Martha is dying, but she is also immensely privileged. She has the means to access comfort for her final moments. It’s complicated, and in no way straightforward, but her wit, capital and friendship with Ingrid are the only way in which she has been able to make it happen. After Martha’s death Ingrid is, as predicted, heavily interrogated by the police who suspect her complicity. Thanks to her own pragmatism, initiative and foresight, Ingrid ensures she has a lawyer is on hand to support Ingrid, who only after this intervention is dismissed by police, a move that even Martha didn’t think to prepare her for. There is no mistaking how deep the ideologies behind death and its circumstances run in this part of the world. Had Ingrid been anything other than astute and well connected, we would have witnessed an entirely different drama.

The film eloquently addresses dying with dignity at a time we would like to go And yes, we find ourselves contemplating death, perhaps of those we know and have already gone, or those who have had a close encounter with it, or maybe even our own. But in order to fully comprehend the gravity of the entire film, we cannot leave the cinema without meditating on the unique nature of Martha and Ingrid’s friendship: Martha’s frank request for help, and Ingrid’s steadfast loyalty, the unique and solemn bond between them.   Death itself, although  central to the narrative, is not the tragedy, rather it is the strain of responsibility which Ingrid bears as the sole support. When, in the leadup to Martha’s death, Ingrid meets a friend with whom to disclose her situation, she is advised admirably ‘You’re the only person I know who doesn’t make others guilty about their suffering.’ And it’s true, Ingrid has suffered. Not the cancer or the subsequent gruelling battle, but the sole brunt of keeping her and Martha’s sanity intact while they navigate the terrain of euthanasia in a country where the death penalty is widely allowed across the country, but it’s illegal for a person to determine the quality of their death and, by extension, the people they choose to support them through it.  

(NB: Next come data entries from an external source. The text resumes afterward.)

(* ===== verification/Posix.v ===== *)
(** * Files as the source uses them

    The kernel is not part of the program: a descriptor carries a script, the
    list of outcomes its next system calls will have.  [Interrupted] is a call
    that fails with EINTR, [Failed e] one that fails with another errno,
    [Done k] a call that succeeds having moved at most [k] bytes; when the
    script is used up every call succeeds in full.  On top of it stand the
    loops of the source: [write_all], the fsync and ftruncate retries, and
    [read_exact].  A file has the contents the process sees and the contents
    that survive a crash. *)

From S2P Require Import Prelude.

Inductive io_event :=
| Interrupted
| Failed (errno : Z)
| Done (count : Z).

#[export] Instance io_event_eq_dec : EqDecision io_event.
Proof. solve_decision. Defined.

(** An append-only descriptor: what the process has written, what has been
    made durable by fsync, and the outcomes of the calls to come. *)
Record WFile := mkWFile {
  f_data : str;
  f_durable : str;
  f_script : list io_event
}.

(** ** Writing *)

(** [while (written < bytes.size()) { ::write(...) ... }]: structural on the
    script, since each turn of the loop makes one call.  [on_error] and
    [on_zero] are the exceptions of the caller's copy of the loop; with
    [on_zero = None] a call that returns 0 is retried. *)
Fixpoint write_loop (on_error : Z -> exn) (on_zero : option exn)
    (script : list io_event) (bytes data : str) : result unit * str * list io_event :=
  match bytes with
  | [] => (Ok tt, data, script)
  | _ =>
      match script with
      | [] => (Ok tt, data ++ bytes, [])
      | Interrupted :: s => write_loop on_error on_zero s bytes data
      | Failed e :: s => (Throw (on_error e), data, s)
      | Done k :: s =>
          if k <=? 0 then
            match on_zero with
            | Some z => (Throw z, data, s)
            | None => write_loop on_error on_zero s bytes data
            end
          else write_loop on_error on_zero s (drop (Z.to_nat k) bytes)
                 (data ++ take (Z.to_nat k) bytes)
      end
  end.

Definition posix_write_all (on_error : Z -> exn) (on_zero : option exn) (bytes : str)
    : stm WFile unit :=
  fun f =>
    match write_loop on_error on_zero (f_script f) bytes (f_data f) with
    | (r, data, s) => (r, mkWFile data (f_durable f) s)
    end.

(** A call retried while it is interrupted: fsync and ftruncate. *)
Fixpoint retry_loop (on_error : Z -> exn) (script : list io_event)
    : result unit * list io_event :=
  match script with
  | [] => (Ok tt, [])
  | Interrupted :: s => retry_loop on_error s
  | Failed e :: s => (Throw (on_error e), s)
  | Done _ :: s => (Ok tt, s)
  end.

Definition posix_fsync (on_error : Z -> exn) : stm WFile unit :=
  fun f =>
    match retry_loop on_error (f_script f) with
    | (Ok _, s) => (Ok tt, mkWFile (f_data f) (f_data f) s)
    | (Throw e, s) => (Throw e, mkWFile (f_data f) (f_durable f) s)
    end.

(** [::ftruncate(fd, 0)] *)
Definition posix_truncate (on_error : Z -> exn) : stm WFile unit :=
  fun f =>
    match retry_loop on_error (f_script f) with
    | (Ok _, s) => (Ok tt, mkWFile [] (f_durable f) s)
    | (Throw e, s) => (Throw e, mkWFile (f_data f) (f_durable f) s)
    end.

(** ** Reading *)

(** A descriptor opened for reading: the bytes after its offset. *)
Record RFile := mkRFile { r_rest : str; r_script : list io_event }.

(** [read_exact] of src/wal_reader.cpp, with [acc] the bytes read so far and
    the flag [io_error].  A read of a regular file returns 0 only at its end,
    so [Done k] moves at least one byte. *)
Fixpoint read_loop (script : list io_event) (want : nat) (rest acc : str)
    : str * bool * RFile :=
  match want with
  | O => (acc, false, mkRFile rest script)
  | S _ =>
      match script with
      | [] => (acc ++ take want rest, false, mkRFile (drop want rest) [])
      | Interrupted :: s => read_loop s want rest acc
      | Failed e :: s => (acc, true, mkRFile rest s)
      | Done k :: s =>
          match rest with
          | [] => (acc, false, mkRFile rest s)
          | _ =>
              let n := Nat.min want (Nat.max 1 (Z.to_nat k)) in
              read_loop s (want - length (take n rest)) (drop n rest) (acc ++ take n rest)
          end
      end
  end.

Definition read_exact (want : Z) (f : RFile) : str * bool * RFile :=
  read_loop (r_script f) (Z.to_nat want) (r_rest f) [].

(** No call of the script fails for good. *)
Definition calm (script : list io_event) : bool :=
  forallb (fun e => match e with Failed _ => false | _ => true end) script.

(** No call of the script fails for good or returns 0. *)
Definition calm_write (script : list io_event) : bool :=
  forallb (fun e => match e with Failed _ => false | Done k => 0 <? k | Interrupted => true end)
    script.

(** ** What the loops guarantee *)

Section writing.
Context (on_error : Z -> exn) (on_zero : option exn).

(** However the kernel splits the call, success means every byte was appended
    in order, and failure leaves a prefix of them. *)
Lemma write_loop_spec script bytes data r data' s :
  write_loop on_error on_zero script bytes data = (r, data', s) ->
  exists n, data' = data ++ take n bytes /\ (r = Ok tt -> data' = data ++ bytes).
Proof.
  revert bytes data. induction script as [|e script IH]; intros bytes data H.
  - exists (length bytes). rewrite take_ge by lia.
    destruct bytes; simpl in H; simplify_eq; by rewrite ?app_nil_r.
  - destruct bytes as [|b bytes]; simpl in H.
    { simplify_eq. exists 0%nat. by rewrite !app_nil_r. }
    destruct e as [|e|k]; [by apply IH| |].
    { simplify_eq. exists 0%nat. simpl. rewrite app_nil_r. split; [done|]. discriminate. }
    destruct (k <=? 0) eqn:Hk; zbool.
    { destruct on_zero; [|by apply IH]. simplify_eq. exists 0%nat. simpl.
      rewrite app_nil_r. split; [done|]. discriminate. }
    apply IH in H as (n & Hn & Hok).
    exists (Z.to_nat k + n)%nat. split.
    + rewrite Hn, <- app_assoc. f_equal. by rewrite take_take_drop.
    + intros Hr. rewrite Hok by done. rewrite <- app_assoc. by rewrite take_drop.
Qed.

Lemma write_loop_calm script bytes data :
  calm_write script = true ->
  exists s, write_loop on_error on_zero script bytes data = (Ok tt, data ++ bytes, s)
            /\ calm_write s = true.
Proof.
  revert bytes data. induction script as [|e script IH]; intros bytes data Hc.
  - exists []. destruct bytes; simpl; by rewrite ?app_nil_r.
  - destruct bytes as [|b bytes]; [exists (e :: script); simpl; by rewrite app_nil_r|].
    simpl in Hc. apply andb_true_iff in Hc as [He Hc]. destruct e as [|e|k]; simpl; [by apply IH|done|].
    zbool. rewrite (proj2 (Z.leb_gt k 0)) by lia.
    destruct (IH (drop (Z.to_nat k) (b :: bytes)) (data ++ take (Z.to_nat k) (b :: bytes)) Hc)
      as (s & Hs & Hcs).
    exists s. split; [|done]. rewrite Hs. by rewrite <- app_assoc, take_drop.
Qed.

Lemma posix_write_all_spec bytes f r f' :
  posix_write_all on_error on_zero bytes f = (r, f') ->
  f_durable f' = f_durable f /\
  (exists n, f_data f' = f_data f ++ take n bytes) /\
  (r = Ok tt -> f_data f' = f_data f ++ bytes).
Proof.
  unfold posix_write_all.
  destruct (write_loop _ _ _ _ _) as [[r0 d0] s0] eqn:E. intros H; simplify_eq; simpl.
  apply write_loop_spec in E as (n & H1 & H2). eauto.
Qed.

Lemma posix_write_all_calm bytes f :
  calm_write (f_script f) = true ->
  exists s, posix_write_all on_error on_zero bytes f
            = (Ok tt, mkWFile (f_data f ++ bytes) (f_durable f) s) /\ calm_write s = true.
Proof.
  intros Hc. destruct (write_loop_calm (f_script f) bytes (f_data f) Hc) as (s & Hs & Hcs).
  exists s. split; [|done]. unfold posix_write_all. by rewrite Hs.
Qed.
End writing.

Section syncing.
Context (on_error : Z -> exn).

Lemma retry_loop_calm script :
  calm script = true -> exists s, retry_loop on_error script = (Ok tt, s) /\ calm s = true.
Proof.
  induction script as [|e script IH]; intros Hc; [by exists []|].
  destruct e; simpl in *; [by apply IH|done|by exists script].
Qed.

Lemma posix_fsync_spec f r f' :
  posix_fsync on_error f = (r, f') ->
  f_data f' = f_data f /\
  (r = Ok tt -> f_durable f' = f_data f) /\ (r <> Ok tt -> f_durable f' = f_durable f).
Proof.
  unfold posix_fsync. destruct (retry_loop _ _) as [[[]|e] s]; intros H; by simplify_eq.
Qed.

Lemma posix_truncate_spec f r f' :
  posix_truncate on_error f = (r, f') ->
  f_durable f' = f_durable f /\
  (r = Ok tt -> f_data f' = []) /\ (r <> Ok tt -> f_data f' = f_data f).
Proof.
  unfold posix_truncate. destruct (retry_loop _ _) as [[[]|e] s]; intros H; by simplify_eq.
Qed.
End syncing.

Lemma calm_write_calm s : calm_write s = true -> calm s = true.
Proof.
  induction s as [|e s IH]; simpl; [done|]. intros [He Hs]%andb_true_iff.
  destruct e; simpl in *; auto.
Qed.

(** Short and interrupted reads do not show: without a failing call,
    [read_exact] returns the next [want] bytes, or all there are. *)
Lemma read_loop_calm script want rest acc :
  calm script = true ->
  exists s, read_loop script want rest acc = (acc ++ take want rest, false, mkRFile (drop want rest) s)
            /\ calm s = true.
Proof.
  revert want rest acc. induction script as [|e script IH]; intros want rest acc Hc.
  { exists []. destruct want; simpl; by rewrite ?app_nil_r, ?drop_0. }
  destruct want as [|want]; [exists (e :: script); simpl; by rewrite app_nil_r, drop_0|].
  destruct e as [|e|k]; simpl in Hc; [by apply IH|done|].
  destruct rest as [|b rest]; [exists script; simpl; by rewrite app_nil_r|].
  set (n := Nat.min (S want) (Nat.max 1 (Z.to_nat k))).
  assert (Hn : (n <= S want)%nat) by lia.
  change (read_loop (Done k :: script) (S want) (b :: rest) acc)
    with (read_loop script (S want - length (take n (b :: rest))) (drop n (b :: rest))
            (acc ++ take n (b :: rest))).
  destruct (IH (S want - length (take n (b :: rest)))%nat (drop n (b :: rest))
              (acc ++ take n (b :: rest)) Hc) as (s & Hs & Hcs).
  exists s. split; [|done]. rewrite Hs. rewrite <- app_assoc.
  destruct (Nat.le_gt_cases n (length (b :: rest))) as [Hle|Hgt].
  - rewrite length_take, Nat.min_l by lia. rewrite take_take_drop, drop_drop.
    by replace (n + (S want - n))%nat with (S want) by lia.
  - rewrite (take_ge (b :: rest) n), (drop_ge (b :: rest) n) by lia.
    rewrite take_nil, drop_nil, app_nil_r. by rewrite (take_ge _ (S want)), (drop_ge _ (S want)) by lia.
Qed.

Lemma read_exact_calm want f :
  calm (r_script f) = true ->
  exists s, read_exact want f
            = (take (Z.to_nat want) (r_rest f), false, mkRFile (drop (Z.to_nat want) (r_rest f)) s)
            /\ calm s = true.
Proof. apply read_loop_calm. Qed.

‘Martha and Ingrid on the daybed’ Pedro Almodóvar, The room next door, 2024

Almodóvar’s film is stark in its messaging, poetic in its delivery and brutal but beautiful in its storytelling. It’s difficult to leave this film without meditating on death, if not that of others, then of our own. In the film’s final moments, Michelle meets with Ingrid at the house where Martha has died. Played too by Swinton, the appearance of Michelle is almost funny, who dons the same pale complexion, but whose face is framed by an auburn crop instead of her mother’s short white hair. Taking a bite of the fruit which Ingrid has offered, she discards the green top of a strawberry on the kitchen counter, listening earnestly to her mother’s closest confidante. With Swinton refusing (symbolically) to leave the film, embodying now her daughter, it isn’t that Martha is still ‘present’ — her death is in some ways the most certain thing about the film. Instead, Swinton’s return to the screen feels like a forceful reminder that we are engaged in a piece of fiction. The Martha we came to know was never really there, and the bodily vehicle through which Martha’s story has been told will continue now to tell the stories of others. And it’s a reality that the characters must come to terms with, in the same way that audiences will come to terms with death in their own lives. Once someone is gone, our way of remembering them is through recollection and story, always told through and by others. If, after death, we have no control of how our life is portrayed, what a privilege then for an individual to determine their final moments.